-- WORK INSTRUCTION --
Lines from the beginning of the data through the line containing "(** Constants of" are to be copied exactly, with no other line included.

-- TASK MATERIAL --

* * * * *

(* ===== verification/JsonCodes.v ===== *)
(** * Constants of the TPM types that FAPI writes to and reads from JSON.

    [include/tss2/tss2_tpm2_types.h]: the algorithms, curves, structure tags,
    capabilities, properties and attribute bits that the tables of
    [src/tss2-fapi/tpm_json_serialize.c] and [tpm_json_deserialize.c] name and
    that no other component uses, and [include/tss2/tss2_common.h]: the
    response codes of FAPI. *)

From S2P Require Import Prelude Common MuUnion MuPcr TpmTypes SysCodes Sys EsysBase EsysTr.

(** Constants of the components below, under their own names. *)
Abbreviation TPM2_ALG_CFB := EsysBase.TPM2_ALG_CFB (only parsing).
Abbreviation TPM2_HR_SHIFT := EsysBase.TPM2_HR_SHIFT (only parsing).
Abbreviation TPM2_HT_NV_INDEX := EsysBase.TPM2_HT_NV_INDEX (only parsing).
Abbreviation TPM2_NV_INDEX_FIRST := EsysBase.TPM2_NV_INDEX_FIRST (only parsing).
Abbreviation TPM2_NV_INDEX_LAST := EsysBase.TPM2_NV_INDEX_LAST (only parsing).
Abbreviation TPM2_RH_ENDORSEMENT := EsysBase.TPM2_RH_ENDORSEMENT (only parsing).
Abbreviation TPM2_RH_NULL := EsysBase.TPM2_RH_NULL (only parsing).
Abbreviation TPM2_RH_OWNER := EsysBase.TPM2_RH_OWNER (only parsing).
Abbreviation TPM2_RH_PLATFORM := EsysBase.TPM2_RH_PLATFORM (only parsing).
Abbreviation TPM2_ST_NO_SESSIONS := Sys.TPM2_ST_NO_SESSIONS (only parsing).
Abbreviation TPM2_ST_RSP_COMMAND := Sys.TPM2_ST_RSP_COMMAND (only parsing).
Abbreviation TPM2_ST_SESSIONS := Sys.TPM2_ST_SESSIONS (only parsing).
Abbreviation TPMA_NV_POLICY_DELETE := EsysTr.TPMA_NV_POLICY_DELETE (only parsing).
Abbreviation TPMA_NV_READLOCKED := EsysTr.TPMA_NV_READLOCKED (only parsing).
Abbreviation TPMA_NV_WRITELOCKED := EsysTr.TPMA_NV_WRITELOCKED (only parsing).
Abbreviation TPMA_NV_WRITTEN := EsysBase.TPMA_NV_WRITTEN (only parsing).

(** ** Response codes *)

Abbreviation TSS2_FEATURE_RC_LAYER := EsysTr.TSS2_FEATURE_RC_LAYER (only parsing).
Definition TSS2_FAPI_RC_GENERAL_FAILURE := Z.lor TSS2_FEATURE_RC_LAYER TSS2_BASE_RC_GENERAL_FAILURE.
Definition TSS2_FAPI_RC_BAD_REFERENCE := Z.lor TSS2_FEATURE_RC_LAYER TSS2_BASE_RC_BAD_REFERENCE.
Abbreviation TSS2_FAPI_RC_BAD_VALUE := EsysTr.TSS2_FAPI_RC_BAD_VALUE.
Definition TSS2_FAPI_RC_MEMORY := Z.lor TSS2_FEATURE_RC_LAYER EsysBase.TSS2_BASE_RC_MEMORY.

(** ** Constants *)

Definition YES := 1.
Definition NO := 0.
Definition TPM2_ALG_ERROR := 0.
Definition TPM2_ALG_TDES := 3.
Definition TPM2_ALG_SHA := 4.
Definition TPM2_ALG_CMAC := 63.
Definition TPM2_ALG_CTR := 64.
Definition TPM2_ALG_SHA3_256 := 39.
Definition TPM2_ALG_SHA3_384 := 40.
Definition TPM2_ALG_SHA3_512 := 41.
Definition TPM2_ALG_OFB := 65.
Definition TPM2_ALG_CBC := 66.
Definition TPM2_ALG_ECB := 68.
Definition TPM2_ECC_NONE := 0.
Definition TPM2_ECC_NIST_P192 := 1.
Definition TPM2_ECC_NIST_P224 := 2.
Definition TPM2_ECC_NIST_P256 := 3.
Definition TPM2_ECC_NIST_P384 := 4.
Definition TPM2_ECC_NIST_P521 := 5.
Definition TPM2_ECC_BN_P256 := 16.
Definition TPM2_ECC_BN_P638 := 17.
Definition TPM2_ECC_SM2_P256 := 32.
Definition TPM2_EO_EQ := 0.
Definition TPM2_EO_NEQ := 1.
Definition TPM2_EO_SIGNED_GT := 2.
Definition TPM2_EO_UNSIGNED_GT := 3.
Definition TPM2_EO_SIGNED_LT := 4.
Definition TPM2_EO_UNSIGNED_LT := 5.
Definition TPM2_EO_SIGNED_GE := 6.
Definition TPM2_EO_UNSIGNED_GE := 7.
Definition TPM2_EO_SIGNED_LE := 8.
Definition TPM2_EO_UNSIGNED_LE := 9.
Definition TPM2_EO_BITSET := 10.
Definition TPM2_EO_BITCLEAR := 11.
Definition TPM2_ST_NULL := 32768.
Definition TPM2_ST_CREATION := 32801.
Definition TPM2_ST_VERIFIED := 32802.
Definition TPM2_ST_AUTH_SECRET := 32803.
Definition TPM2_ST_HASHCHECK := 32804.
Definition TPM2_ST_AUTH_SIGNED := 32805.
Definition TPM2_ST_FU_MANIFEST := 32809.
Definition TPM2_CAP_LAST := 10.
Definition TPM2_PT_NONE := 0.
Definition TPM2_PT_GROUP := 256.
Definition TPM2_PT_FIXED := TPM2_PT_GROUP * 1.
Definition TPM2_PT_FAMILY_INDICATOR := TPM2_PT_FIXED + 0.
Definition TPM2_PT_LEVEL := TPM2_PT_FIXED + 1.
Definition TPM2_PT_REVISION := TPM2_PT_FIXED + 2.
Definition TPM2_PT_DAY_OF_YEAR := TPM2_PT_FIXED + 3.
Definition TPM2_PT_YEAR := TPM2_PT_FIXED + 4.
Definition TPM2_PT_MANUFACTURER := TPM2_PT_FIXED + 5.
Definition TPM2_PT_VENDOR_STRING_1 := TPM2_PT_FIXED + 6.
Definition TPM2_PT_VENDOR_STRING_2 := TPM2_PT_FIXED + 7.
Definition TPM2_PT_VENDOR_STRING_3 := TPM2_PT_FIXED + 8.
Definition TPM2_PT_VENDOR_STRING_4 := TPM2_PT_FIXED + 9.
Definition TPM2_PT_VENDOR_TPM_TYPE := TPM2_PT_FIXED + 10.
Definition TPM2_PT_FIRMWARE_VERSION_1 := TPM2_PT_FIXED + 11.
Definition TPM2_PT_FIRMWARE_VERSION_2 := TPM2_PT_FIXED + 12.
Definition TPM2_PT_INPUT_BUFFER := TPM2_PT_FIXED + 13.
Definition TPM2_PT_HR_TRANSIENT_MIN := TPM2_PT_FIXED + 14.
Definition TPM2_PT_HR_PERSISTENT_MIN := TPM2_PT_FIXED + 15.
Definition TPM2_PT_HR_LOADED_MIN := TPM2_PT_FIXED + 16.
Definition TPM2_PT_ACTIVE_SESSIONS_MAX := TPM2_PT_FIXED + 17.
Definition TPM2_PT_PCR_COUNT := TPM2_PT_FIXED + 18.
Definition TPM2_PT_PCR_SELECT_MIN := TPM2_PT_FIXED + 19.
Definition TPM2_PT_CONTEXT_GAP_MAX := TPM2_PT_FIXED + 20.
Definition TPM2_PT_NV_COUNTERS_MAX := TPM2_PT_FIXED + 22.
Definition TPM2_PT_NV_INDEX_MAX := TPM2_PT_FIXED + 23.
Definition TPM2_PT_MEMORY := TPM2_PT_FIXED + 24.
Definition TPM2_PT_CLOCK_UPDATE := TPM2_PT_FIXED + 25.
Definition TPM2_PT_CONTEXT_HASH := TPM2_PT_FIXED + 26.
Definition TPM2_PT_CONTEXT_SYM := TPM2_PT_FIXED + 27.
Definition TPM2_PT_CONTEXT_SYM_SIZE := TPM2_PT_FIXED + 28.
Definition TPM2_PT_ORDERLY_COUNT := TPM2_PT_FIXED + 29.
Definition TPM2_PT_MAX_COMMAND_SIZE := TPM2_PT_FIXED + 30.
Definition TPM2_PT_MAX_RESPONSE_SIZE := TPM2_PT_FIXED + 31.
Definition TPM2_PT_MAX_DIGEST := TPM2_PT_FIXED + 32.
Definition TPM2_PT_MAX_OBJECT_CONTEXT := TPM2_PT_FIXED + 33.
Definition TPM2_PT_MAX_SESSION_CONTEXT := TPM2_PT_FIXED + 34.
Definition TPM2_PT_PS_FAMILY_INDICATOR := TPM2_PT_FIXED + 35.
Definition TPM2_PT_PS_LEVEL := TPM2_PT_FIXED + 36.
Definition TPM2_PT_PS_REVISION := TPM2_PT_FIXED + 37.
Definition TPM2_PT_PS_DAY_OF_YEAR := TPM2_PT_FIXED + 38.
Definition TPM2_PT_PS_YEAR := TPM2_PT_FIXED + 39.
Definition TPM2_PT_SPLIT_MAX := TPM2_PT_FIXED + 40.
Definition TPM2_PT_TOTAL_COMMANDS := TPM2_PT_FIXED + 41.
Definition TPM2_PT_LIBRARY_COMMANDS := TPM2_PT_FIXED + 42.
Definition TPM2_PT_VENDOR_COMMANDS := TPM2_PT_FIXED + 43.
Definition TPM2_PT_NV_BUFFER_MAX := TPM2_PT_FIXED + 44.
Definition TPM2_PT_MODES := TPM2_PT_FIXED + 45.
Definition TPM2_PT_MAX_CAP_BUFFER := TPM2_PT_FIXED + 46.
Definition TPM2_PT_VAR := TPM2_PT_GROUP * 2.
Definition TPM2_PT_PERMANENT := TPM2_PT_VAR + 0.
Definition TPM2_PT_STARTUP_CLEAR := TPM2_PT_VAR + 1.
Definition TPM2_PT_HR_NV_INDEX := TPM2_PT_VAR + 2.
Definition TPM2_PT_HR_LOADED := TPM2_PT_VAR + 3.
Definition TPM2_PT_HR_LOADED_AVAIL := TPM2_PT_VAR + 4.
Definition TPM2_PT_HR_ACTIVE := TPM2_PT_VAR + 5.
Definition TPM2_PT_HR_ACTIVE_AVAIL := TPM2_PT_VAR + 6.
Definition TPM2_PT_HR_TRANSIENT_AVAIL := TPM2_PT_VAR + 7.
Definition TPM2_PT_HR_PERSISTENT := TPM2_PT_VAR + 8.
Definition TPM2_PT_HR_PERSISTENT_AVAIL := TPM2_PT_VAR + 9.
Definition TPM2_PT_NV_COUNTERS := TPM2_PT_VAR + 10.
Definition TPM2_PT_NV_COUNTERS_AVAIL := TPM2_PT_VAR + 11.
Definition TPM2_PT_ALGORITHM_SET := TPM2_PT_VAR + 12.
Definition TPM2_PT_LOADED_CURVES := TPM2_PT_VAR + 13.
Definition TPM2_PT_LOCKOUT_COUNTER := TPM2_PT_VAR + 14.
Definition TPM2_PT_MAX_AUTH_FAIL := TPM2_PT_VAR + 15.
Definition TPM2_PT_LOCKOUT_INTERVAL := TPM2_PT_VAR + 16.
Definition TPM2_PT_LOCKOUT_RECOVERY := TPM2_PT_VAR + 17.
Definition TPM2_PT_NV_WRITE_RECOVERY := TPM2_PT_VAR + 18.
Definition TPM2_PT_AUDIT_COUNTER_0 := TPM2_PT_VAR + 19.
Definition TPM2_PT_AUDIT_COUNTER_1 := TPM2_PT_VAR + 20.
Definition TPM2_PT_TPM2_PCR_FIRST := 0.
Definition TPM2_PT_PCR_SAVE := 0.
Definition TPM2_PT_PCR_EXTEND_L0 := 1.
Definition TPM2_PT_PCR_RESET_L0 := 2.
Definition TPM2_PT_PCR_EXTEND_L1 := 3.
Definition TPM2_PT_PCR_RESET_L1 := 4.
Definition TPM2_PT_PCR_EXTEND_L2 := 5.
Definition TPM2_PT_PCR_RESET_L2 := 6.
Definition TPM2_PT_PCR_EXTEND_L3 := 7.
Definition TPM2_PT_PCR_RESET_L3 := 8.
Definition TPM2_PT_PCR_EXTEND_L4 := 9.
Definition TPM2_PT_PCR_RESET_L4 := 10.
Definition TPM2_PT_PCR_NO_INCREMENT := 17.
Definition TPM2_PT_PCR_DRTM_RESET := 18.
Definition TPM2_PT_PCR_POLICY := 19.
Definition TPM2_PT_PCR_AUTH := 20.
Definition TPM2_PT_TPM2_PCR_LAST := 20.
Definition TPM2_HT_PCR := 0.
Definition TPM2_HR_PCR := Z.shiftl TPM2_HT_PCR TPM2_HR_SHIFT.
Definition TPM2_HR_NV_INDEX := Z.shiftl TPM2_HT_NV_INDEX TPM2_HR_SHIFT.
Definition TPM2_PCR_FIRST := TPM2_HR_PCR + 0.
Definition TPM2_PCR_LAST := TPM2_PCR_FIRST + TPM2_MAX_PCRS - 1.
Definition TPMA_ALGORITHM_ASYMMETRIC := 1.
Definition TPMA_ALGORITHM_SYMMETRIC := 2.
Definition TPMA_ALGORITHM_HASH := 4.
Definition TPMA_ALGORITHM_OBJECT := 8.
Definition TPMA_ALGORITHM_SIGNING := 256.
Definition TPMA_ALGORITHM_ENCRYPTING := 512.
Definition TPMA_ALGORITHM_METHOD := 1024.
Definition TPMA_OBJECT_FIXEDTPM := 2.
Definition TPMA_OBJECT_STCLEAR := 4.
Definition TPMA_OBJECT_FIXEDPARENT := 16.
Definition TPMA_OBJECT_SENSITIVEDATAORIGIN := 32.
Definition TPMA_OBJECT_USERWITHAUTH := 64.
Definition TPMA_OBJECT_ADMINWITHPOLICY := 128.
Definition TPMA_OBJECT_NODA := 1024.
Definition TPMA_OBJECT_ENCRYPTEDDUPLICATION := 2048.
Definition TPMA_OBJECT_RESTRICTED := 65536.
Definition TPMA_OBJECT_DECRYPT := 131072.
Definition TPMA_OBJECT_SIGN_ENCRYPT := 262144.
Definition TPMA_LOCALITY_TPM2_LOC_ZERO := 1.
Definition TPMA_LOCALITY_TPM2_LOC_ONE := 2.
Definition TPMA_LOCALITY_TPM2_LOC_TWO := 4.
Definition TPMA_LOCALITY_TPM2_LOC_THREE := 8.
Definition TPMA_LOCALITY_TPM2_LOC_FOUR := 16.
Definition TPMA_LOCALITY_EXTENDED_MASK := 224.
Definition TPMA_CC_COMMANDINDEX_MASK := 65535.
Definition TPMA_CC_NV := 4194304.
Definition TPMA_CC_EXTENSIVE := 8388608.
Definition TPMA_CC_FLUSHED := 16777216.
Definition TPMA_CC_CHANDLES_MASK := 234881024.
Definition TPMA_CC_RHANDLE := 268435456.
Definition TPMA_CC_V := 536870912.
Definition TPMA_CC_RES_MASK := 3221225472.
Definition TPMA_ACT_SIGNALED := 1.
Definition TPMA_ACT_PRESERVESIGNALED := 2.
Definition TPM2_NT_ORDINARY := 0.
Definition TPM2_NT_COUNTER := 1.
Definition TPM2_NT_BITS := 2.
Definition TPM2_NT_EXTEND := 4.
Definition TPM2_NT_PIN_FAIL := 8.
Definition TPM2_NT_PIN_PASS := 9.
Definition TPMA_NV_PPWRITE := 1.
Definition TPMA_NV_OWNERWRITE := 2.
Definition TPMA_NV_AUTHWRITE := 4.
Definition TPMA_NV_POLICYWRITE := 8.
Definition TPMA_NV_TPM2_NT_MASK := 240.
Definition TPMA_NV_WRITEALL := 4096.
Definition TPMA_NV_WRITEDEFINE := 8192.
Definition TPMA_NV_WRITE_STCLEAR := 16384.
Definition TPMA_NV_GLOBALLOCK := 32768.
Definition TPMA_NV_PPREAD := 65536.
Definition TPMA_NV_OWNERREAD := 131072.
Definition TPMA_NV_AUTHREAD := 262144.
Definition TPMA_NV_POLICYREAD := 524288.
Definition TPMA_NV_NO_DA := 33554432.
Definition TPMA_NV_ORDERLY := 67108864.
Definition TPMA_NV_CLEAR_STCLEAR := 134217728.
Definition TPMA_NV_PLATFORMCREATE := 1073741824.
Definition TPMA_NV_READ_STCLEAR := 2147483648.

* * * * *

-- RESPONSE --
(* ===== verification/JsonCodes.v ===== *)
(** * Constants of the TPM types that FAPI writes to and reads from JSON.

    [include/tss2/tss2_tpm2_types.h]: the algorithms, curves, structure tags,
    capabilities, properties and attribute bits that the tables of
    [src/tss2-fapi/tpm_json_serialize.c] and [tpm_json_deserialize.c] name and
    that no other component uses, and [include/tss2/tss2_common.h]: the
    response codes of FAPI. *)

From S2P Require Import Prelude Common MuUnion MuPcr TpmTypes SysCodes Sys EsysBase EsysTr.

(** Constants of the components below, under their own names. *)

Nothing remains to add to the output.